(Collected data)
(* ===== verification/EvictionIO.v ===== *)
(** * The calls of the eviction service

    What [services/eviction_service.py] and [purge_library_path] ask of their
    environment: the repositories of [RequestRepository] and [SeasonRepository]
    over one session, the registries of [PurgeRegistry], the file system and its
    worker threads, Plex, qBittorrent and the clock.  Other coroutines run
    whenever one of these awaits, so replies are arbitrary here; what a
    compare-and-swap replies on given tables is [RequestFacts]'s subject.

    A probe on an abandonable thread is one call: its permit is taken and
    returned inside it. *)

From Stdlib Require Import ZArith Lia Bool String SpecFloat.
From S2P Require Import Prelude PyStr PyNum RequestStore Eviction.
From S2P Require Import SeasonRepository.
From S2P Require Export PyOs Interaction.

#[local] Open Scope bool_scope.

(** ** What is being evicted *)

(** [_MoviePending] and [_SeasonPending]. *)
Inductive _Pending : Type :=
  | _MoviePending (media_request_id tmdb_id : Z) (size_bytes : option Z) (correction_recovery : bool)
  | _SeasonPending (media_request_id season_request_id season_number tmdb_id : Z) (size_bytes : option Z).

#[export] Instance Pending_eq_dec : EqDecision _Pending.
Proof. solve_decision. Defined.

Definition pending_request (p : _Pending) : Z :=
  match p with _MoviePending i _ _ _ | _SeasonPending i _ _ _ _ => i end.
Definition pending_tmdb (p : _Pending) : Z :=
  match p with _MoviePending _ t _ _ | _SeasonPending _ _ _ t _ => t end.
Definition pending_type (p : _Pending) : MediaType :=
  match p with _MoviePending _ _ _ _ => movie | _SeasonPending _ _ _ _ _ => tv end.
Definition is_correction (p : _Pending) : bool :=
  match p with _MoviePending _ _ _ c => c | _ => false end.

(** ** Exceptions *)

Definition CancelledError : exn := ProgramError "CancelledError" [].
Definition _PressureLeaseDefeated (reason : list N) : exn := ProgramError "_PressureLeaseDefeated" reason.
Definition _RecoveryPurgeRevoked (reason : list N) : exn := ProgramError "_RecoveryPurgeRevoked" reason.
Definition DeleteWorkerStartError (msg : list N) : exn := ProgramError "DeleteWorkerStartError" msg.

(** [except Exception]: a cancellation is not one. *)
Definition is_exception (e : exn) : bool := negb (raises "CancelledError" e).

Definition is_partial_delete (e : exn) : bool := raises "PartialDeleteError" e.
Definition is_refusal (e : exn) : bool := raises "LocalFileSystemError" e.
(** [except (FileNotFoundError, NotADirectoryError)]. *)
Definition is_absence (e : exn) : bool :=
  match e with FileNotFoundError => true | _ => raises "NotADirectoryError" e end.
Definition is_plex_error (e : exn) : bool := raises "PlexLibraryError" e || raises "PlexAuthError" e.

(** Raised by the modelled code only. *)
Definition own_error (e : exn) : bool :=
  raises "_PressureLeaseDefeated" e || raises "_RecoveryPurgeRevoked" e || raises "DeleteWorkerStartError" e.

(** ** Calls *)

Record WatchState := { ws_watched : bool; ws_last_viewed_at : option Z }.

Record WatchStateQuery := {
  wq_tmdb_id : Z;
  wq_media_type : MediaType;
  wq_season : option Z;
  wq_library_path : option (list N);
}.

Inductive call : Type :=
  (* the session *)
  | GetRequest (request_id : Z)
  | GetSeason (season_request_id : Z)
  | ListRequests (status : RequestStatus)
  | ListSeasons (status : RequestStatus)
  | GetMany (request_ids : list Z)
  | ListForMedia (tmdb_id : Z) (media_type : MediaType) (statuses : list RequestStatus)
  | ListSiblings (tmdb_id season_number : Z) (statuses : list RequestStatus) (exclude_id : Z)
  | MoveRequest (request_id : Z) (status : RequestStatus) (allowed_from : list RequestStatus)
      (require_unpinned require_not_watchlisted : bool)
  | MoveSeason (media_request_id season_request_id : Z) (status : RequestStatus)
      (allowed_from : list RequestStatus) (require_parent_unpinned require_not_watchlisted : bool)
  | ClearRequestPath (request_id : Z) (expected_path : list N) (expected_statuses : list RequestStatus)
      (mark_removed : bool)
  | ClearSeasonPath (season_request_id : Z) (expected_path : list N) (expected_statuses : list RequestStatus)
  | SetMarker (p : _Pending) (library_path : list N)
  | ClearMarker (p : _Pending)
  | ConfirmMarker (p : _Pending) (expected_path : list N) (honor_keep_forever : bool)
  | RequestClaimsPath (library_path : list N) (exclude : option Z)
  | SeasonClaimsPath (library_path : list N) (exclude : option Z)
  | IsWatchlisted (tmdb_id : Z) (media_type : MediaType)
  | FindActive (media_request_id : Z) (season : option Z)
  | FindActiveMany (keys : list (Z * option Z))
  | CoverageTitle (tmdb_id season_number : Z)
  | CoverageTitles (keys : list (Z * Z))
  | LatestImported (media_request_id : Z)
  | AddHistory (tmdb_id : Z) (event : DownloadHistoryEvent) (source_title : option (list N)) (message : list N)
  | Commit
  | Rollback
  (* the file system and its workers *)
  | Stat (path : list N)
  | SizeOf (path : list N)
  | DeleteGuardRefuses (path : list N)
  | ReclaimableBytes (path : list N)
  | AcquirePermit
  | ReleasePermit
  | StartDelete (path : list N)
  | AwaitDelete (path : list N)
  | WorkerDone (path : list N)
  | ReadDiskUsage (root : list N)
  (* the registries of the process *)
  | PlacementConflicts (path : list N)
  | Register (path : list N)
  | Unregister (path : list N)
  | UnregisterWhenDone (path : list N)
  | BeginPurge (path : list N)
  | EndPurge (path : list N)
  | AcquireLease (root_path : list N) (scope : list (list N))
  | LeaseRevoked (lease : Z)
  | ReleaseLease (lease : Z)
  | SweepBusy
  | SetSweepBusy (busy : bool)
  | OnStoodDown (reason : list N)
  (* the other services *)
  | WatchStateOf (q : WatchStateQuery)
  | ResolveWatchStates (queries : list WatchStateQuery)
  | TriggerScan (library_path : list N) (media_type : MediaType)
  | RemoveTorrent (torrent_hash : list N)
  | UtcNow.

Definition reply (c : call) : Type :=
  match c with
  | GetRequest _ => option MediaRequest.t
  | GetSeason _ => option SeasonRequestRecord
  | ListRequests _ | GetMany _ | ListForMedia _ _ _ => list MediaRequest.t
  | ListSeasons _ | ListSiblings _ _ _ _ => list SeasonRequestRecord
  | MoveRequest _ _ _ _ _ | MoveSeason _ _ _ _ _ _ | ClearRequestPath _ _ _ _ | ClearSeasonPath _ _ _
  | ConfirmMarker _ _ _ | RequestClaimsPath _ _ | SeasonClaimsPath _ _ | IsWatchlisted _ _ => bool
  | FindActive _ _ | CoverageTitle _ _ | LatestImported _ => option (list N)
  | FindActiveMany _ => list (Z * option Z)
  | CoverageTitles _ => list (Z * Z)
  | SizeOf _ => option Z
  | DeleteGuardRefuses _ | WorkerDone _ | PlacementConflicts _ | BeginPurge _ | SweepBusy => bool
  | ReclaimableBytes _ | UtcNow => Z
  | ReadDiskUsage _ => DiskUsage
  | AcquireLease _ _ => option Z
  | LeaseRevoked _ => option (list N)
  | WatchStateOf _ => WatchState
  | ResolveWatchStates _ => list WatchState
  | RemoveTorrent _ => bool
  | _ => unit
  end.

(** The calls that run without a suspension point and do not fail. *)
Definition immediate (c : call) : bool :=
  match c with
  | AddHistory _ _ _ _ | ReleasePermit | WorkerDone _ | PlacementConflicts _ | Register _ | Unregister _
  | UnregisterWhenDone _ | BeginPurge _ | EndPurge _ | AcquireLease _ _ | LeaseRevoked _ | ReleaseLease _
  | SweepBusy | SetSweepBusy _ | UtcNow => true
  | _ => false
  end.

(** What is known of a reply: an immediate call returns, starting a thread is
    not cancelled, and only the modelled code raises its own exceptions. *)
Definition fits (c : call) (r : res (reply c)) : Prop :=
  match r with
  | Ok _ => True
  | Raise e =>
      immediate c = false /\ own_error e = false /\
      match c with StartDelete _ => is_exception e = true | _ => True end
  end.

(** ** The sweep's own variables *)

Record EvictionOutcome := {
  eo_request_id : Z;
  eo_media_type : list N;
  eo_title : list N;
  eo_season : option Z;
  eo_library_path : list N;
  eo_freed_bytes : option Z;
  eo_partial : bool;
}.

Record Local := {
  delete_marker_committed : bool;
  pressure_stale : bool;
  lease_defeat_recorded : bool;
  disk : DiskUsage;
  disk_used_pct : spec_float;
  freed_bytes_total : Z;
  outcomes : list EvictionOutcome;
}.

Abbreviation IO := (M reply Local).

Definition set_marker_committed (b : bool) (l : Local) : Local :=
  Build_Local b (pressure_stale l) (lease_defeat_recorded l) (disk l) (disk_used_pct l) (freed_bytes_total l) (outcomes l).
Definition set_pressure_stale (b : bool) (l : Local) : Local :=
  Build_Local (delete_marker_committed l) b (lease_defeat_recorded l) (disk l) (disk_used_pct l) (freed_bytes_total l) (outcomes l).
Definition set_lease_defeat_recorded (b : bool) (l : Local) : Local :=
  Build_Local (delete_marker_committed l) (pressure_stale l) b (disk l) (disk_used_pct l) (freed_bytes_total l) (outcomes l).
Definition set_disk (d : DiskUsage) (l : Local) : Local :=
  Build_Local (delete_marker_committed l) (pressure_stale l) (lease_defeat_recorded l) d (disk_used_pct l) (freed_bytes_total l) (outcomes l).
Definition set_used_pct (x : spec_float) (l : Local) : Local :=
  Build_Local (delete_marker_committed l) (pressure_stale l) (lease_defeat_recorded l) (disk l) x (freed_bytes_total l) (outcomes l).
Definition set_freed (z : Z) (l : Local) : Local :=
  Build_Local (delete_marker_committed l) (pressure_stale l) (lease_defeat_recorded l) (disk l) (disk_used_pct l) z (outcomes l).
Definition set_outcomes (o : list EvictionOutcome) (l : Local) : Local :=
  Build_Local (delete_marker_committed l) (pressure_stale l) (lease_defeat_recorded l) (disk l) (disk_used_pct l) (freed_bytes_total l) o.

Required work:
Here the output must be the lines above from the line with "Definition set_freed (z" to the line with "Definition set_outcomes (o", both included, duplicated word for word and nothing else.

Response to the task:
Definition set_freed (z : Z) (l : Local) : Local :=
  Build_Local (delete_marker_committed l) (pressure_stale l) (lease_defeat_recorded l) (disk l) (disk_used_pct l) z (outcomes l).
Definition set_outcomes (o : list EvictionOutcome) (l : Local) : Local :=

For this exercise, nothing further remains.